Moi je croix.

Moi je croix.

What do you take comfort in? I think that most of the things humans take comfort in are – if analysed with that most unfair of scientific tools, honesty – flimsy notions. Impressions. Brands, if you like – ideas of things that fit our view of the world and that we want to buy in to, to reinforce it. Romance, in other words.

Think of places. Caroline and I were contemplating the idea of city brands – every famous place on Earth paints an instant impression in your mind when you say the name – Egypt, Rome, New York, London. And straight away you know how much you identify with that place or not. Have you always been a London type of person? Does Marakech open a door of exotic comfort for you? ..If so, where the hell did that come from – you live in Bournemouth.

Both of us, for example have long taken a strange and well-known comfort in Paris. The idea of Paris. Don’t know why, but we do bang on about it. We were each asked once, separately, what our Favourite Place On Earth was – daft parlour game – and we both said the French capital.

Now, to a flimsy dandy like me, a place as ponsed-up as the city of lights is an obvious choice – a perceived lifestyle of loafing in cafés talking lightweight philosophy as a basically-not-veiled-at-all excuse to watch aloof french birds swing up and down the leafy boulevards. All safe in the knowledge that some of the finest creative names in history came here to do and to champion, even, exactly that.

..But Caroline? Perhaps the least pretentious human alive? She chose this place?

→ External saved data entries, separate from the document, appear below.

(* ===== verification/Skel.v ===== *)
(** * The resource model: which objects exist and how they point to each other

    An abstract view of the store that keeps the calls with their two leg
    pointers, the identity-defining part of every leg (type, call, callbacks,
    direction, callref, handle), the call list, the handle bindings and the
    allocation pointer.  Protocol states, SDP, addresses and causes are left
    out.  [wfsk] is the well-formedness invariant of this view; [sk_release],
    [sk_new] and [sk_attach] are the abstract counterparts of the operations
    that change it. *)
From S2P Require Import Prelude Effect Codec Protocol Lib State.

(** ** Definitions *)
Inductive ext_shape :=
| ShMncc (d : mncc_dir) (callref : Z)
| ShSip (d : sip_dir) (h : option handle).

Record lshape := LShape {
  sh_type : call_type; sh_call : ptr; sh_ops : leg_ops; sh_ext : ext_shape }.

Definition ext_shape_of (e : leg_ext) : ext_shape :=
  match e with
  | XMncc m => ShMncc (m_dir m) (m_callref m)
  | XSip s => ShSip (s_dir s) (s_handle s)
  end.
Definition shape (x : leg) : lshape :=
  LShape (lg_type (base x)) (lg_call (base x)) (ops (base x)) (ext_shape_of (ext x)).
Definition call_shape (c : call) : option ptr * option ptr := (initial c, remote c).

Record skel := Skel {
  sk_calls : gmap ptr (option ptr * option ptr);
  sk_legs : gmap ptr lshape;
  sk_list : list ptr;
  sk_nua : gmap handle ptr;
  sk_next : ptr }.

Definition sk (w : world) : skel :=
  Skel (call_shape <$> calls w) (shape <$> legs w) (g_call_list w) (nua w) (next_ptr w).

Definition is_mncc (sh : lshape) : Prop :=
  match sh_ext sh with ShMncc _ _ => True | ShSip _ _ => False end.
#[export] Instance is_mncc_dec sh : Decision (is_mncc sh).
Proof. unfold is_mncc. destruct (sh_ext sh); apply _. Defined.
Definition is_mo (sh : lshape) : Prop :=
  match sh_ext sh with ShMncc d _ => d = MNCC_DIR_MO | ShSip d _ => d = SIP_DIR_MO end.
Definition is_mt (sh : lshape) : Prop :=
  match sh_ext sh with ShMncc d _ => d = MNCC_DIR_MT | ShSip d _ => d = SIP_DIR_MT end.

(** The type tag names the structure the leg was allocated as. *)
Definition tag_ok (sh : lshape) : Prop :=
  sh_type sh = match sh_ext sh with ShMncc _ _ => CALL_TYPE_MNCC | ShSip _ _ => CALL_TYPE_SIP end.

(** All callbacks are in place for the kind of leg, and a SIP leg has a handle. *)
Definition established (sh : lshape) : Prop :=
  match sh_ext sh with
  | ShMncc _ _ => sh_ops sh = mncc_leg_ops
  | ShSip SIP_DIR_MO h => sh_ops sh = sip_mo_ops /\ is_Some h
  | ShSip SIP_DIR_MT h => sh_ops sh = sip_mt_ops /\ is_Some h
  end.

(** A SIP leg that [call_sip_create] made and [new_call] has not completed. *)
Definition embryo (sh : lshape) : Prop :=
  sh_ops sh = leg_ops0 /\ sh_ext sh = ShSip SIP_DIR_MO None.

Record wfsk (s : skel) : Prop := {
  wf_nodup : NoDup (sk_list s);
  wf_list : forall c, c ∈ sk_list s <-> is_Some (sk_calls s !! c);
  wf_initial : forall c l r, sk_calls s !! c = Some (Some l, r) ->
    exists sh, sk_legs s !! l = Some sh /\ sh_call sh = c /\ is_mo sh
               /\ (r <> None -> established sh);
  wf_remote : forall c i l, sk_calls s !! c = Some (i, Some l) ->
    exists sh, sk_legs s !! l = Some sh /\ sh_call sh = c /\ is_mt sh /\ established sh;
  wf_types : forall c l1 l2 sh1 sh2, sk_calls s !! c = Some (Some l1, Some l2) ->
    sk_legs s !! l1 = Some sh1 -> sk_legs s !! l2 = Some sh2 -> sh_type sh1 <> sh_type sh2;
  wf_nonempty : forall c, sk_calls s !! c <> Some (None, None);
  wf_leg : forall l sh, sk_legs s !! l = Some sh ->
    tag_ok sh /\ (established sh \/ embryo sh) /\
    exists i r, sk_calls s !! sh_call sh = Some (i, r) /\ (i = Some l \/ r = Some l);
  wf_nua : forall h l, sk_nua s !! h = Some l ->
    exists sh d, sk_legs s !! l = Some sh /\ sh_ext sh = ShSip d (Some h);
  wf_handle : forall l sh d h, sk_legs s !! l = Some sh -> sh_ext sh = ShSip d (Some h) ->
    sk_nua s !! h = Some l;
  wf_next_legs : forall l, is_Some (sk_legs s !! l) -> (l < sk_next s)%positive;
  wf_next_calls : forall c, is_Some (sk_calls s !! c) -> (c < sk_next s)%positive;
}.

(** Release of leg [l]: unlink it, drop it and the bindings to it, and drop its
    call when that was the last leg. *)
Definition unlink (l : ptr) (o : option ptr) : option ptr :=
  if decide (o = Some l) then None else o.
Definition sk_release (l : ptr) (s : skel) : skel :=
  match sk_legs s !! l with
  | None => s
  | Some sh =>
      let c := sh_call sh in
      match sk_calls s !! c with
      | None => s
      | Some (i, r) =>
          let legs' := delete l (sk_legs s) in
          let nua' := filter (fun kv => kv.2 <> l) (sk_nua s) in
          match unlink l i, unlink l r with
          | None, None =>
              Skel (delete c (sk_calls s)) legs' (filter (fun c' => c' <> c) (sk_list s)) nua' (sk_next s)
          | i', r' => Skel (<[c := (i', r')]> (sk_calls s)) legs' (sk_list s) nua' (sk_next s)
          end
      end
  end.

(** The bindings to [l] removed. *)
Definition sk_unbind (l : ptr) (s : skel) : skel :=
  Skel (sk_calls s) (sk_legs s) (sk_list s) (filter (fun kv => kv.2 <> l) (sk_nua s)) (sk_next s).

(** What releasing a leg may do to the view: nothing yet (the other side was
    asked to release), or drop the leg. *)
Definition released (s : skel) (l : ptr) (s' : skel) : Prop := s' = s \/ s' = sk_release l s.

(** A new call with its initial leg; the call is allocated first. *)
Definition sk_new (sh : lshape) (s : skel) : skel :=
  let c := sk_next s in
  let l := Pos.succ c in
  Skel (<[c := (Some l, None)]> (sk_calls s)) (<[l := sh]> (sk_legs s)) (c :: sk_list s)
       (sk_nua s) (Pos.succ l).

Don’t get me wrong, I doubt either of us would want to live in a world where you could never actually leave your Favourite Place On Earth – Greek inlets, Swiss Mountains and Scandinavian forests are all worth a visit I hear – but our joint admission just goes to show what a strong impression places create – usually despite the facts.

It makes no dent on my romantic daydreams of the Left Bank, for example, to be all-too aware that most Parisians live outside the Periferique and have a fairly unromantic view of the French police and their identity in Gallic society – that much-photographed Haussman-ploughed city centre still gives off an intoxicating vibe. And I don’t mean the dog shite.

But who remembers the city’s attempt to publicise itself – ‘Paris, c’est la Peche’? And, for that matter, how many people remember that The Big Apple was so christened by an ad campaign? At the beginning of the 21st century, at least, these iconic locations appear in our minds as fully formed brands, without an ad man or a local community influencing us either way. Don’t they?

Perhaps. But I’m not sure it’s quite so simple. What’s your view of Berlin? Black and white Nazi propaganda backdrop – or Lily Von Stüpp in fishnets, drawling ‘I’m so tired…’ on a back-turned chair? Or maybe you think of the wall and wonder what all that was about. I’ve not been yet – ‘yet’, note the brand impression already formed in my mind – but I think of a dynamic place of creativity and regeneration – art galleries and forward-thinking music. How right will I turn out to be when I go?

Places can change their brand then – perhaps when they fall out of the world’s consciousness a little and have to make a new statement. But how do they get inspired, these grand new statements? You may be able to – and have to – stump up umpteen million euros to re-imagine the Pottsdammer Platz, or to create La Defence, or Canary Warf, but who inspires creatives to get together and be really inspired somewhere? They probably put the soul, or at least the brand, into a place – but what puts the soul into them when they go there?

I couldn’t answer that without really thinking about it, which I can’t be arsed to now – it’s midnight, for Pete’s sake. But it makes me think of another idle notion that I’ve long taken great comfort in: the idea that British people are united by their use of humour. It’s the one thing that Middle Englanders quietly think they’re still allowed to be collectively proud to be British about – perhaps the one remaining thing.

On Fi Glover’s show last Saturday morning, there was a very nice lady sharing her Inheritance Tracks – pieces of music of personal significance, passed on from parents to children, and children to their children. She was a charmingly unshowy sort, who came out with a pearl I’ve not been able to forget all week. Because it’s something I think I’ve clung to as a very conscious philosophy for very many years.

The track she felt that her father impressed upon her was by Peter Ustinov – Mock Mozart. The gigantically talented Mr Ustinov is a comfort to many people, I think – a brand he would, I suspect, feel bemused at and unworthy of. But the fact that his enormous-seeming humanity expressed itself so often in sheer sillyness is something to make romantic Britons weep for joy. And Mock Mozart is a prime example. It’s what I do in the shower most mornings. On this record, he has basically multi-tracked his own voice as a series of strangely convincing operatic enunciations of random Italian words, to a Mozart-like score. It’s a piece of class daftness.

But what this lady, Anna, said it made her think of was her father’s strongly-held philosophy – if nothing is sacred, then everything is sacred.

If nothing is sacred, everything is sacred.

That’s it. That’s why it’s so bloody important to be funny. It’s defiant. It’s victorious even, when you’ve little other reason to feel so. And it shows what true value every little moment has.

Call me a daft romantic, but this is something I believe. And I find it a great comfort indeed.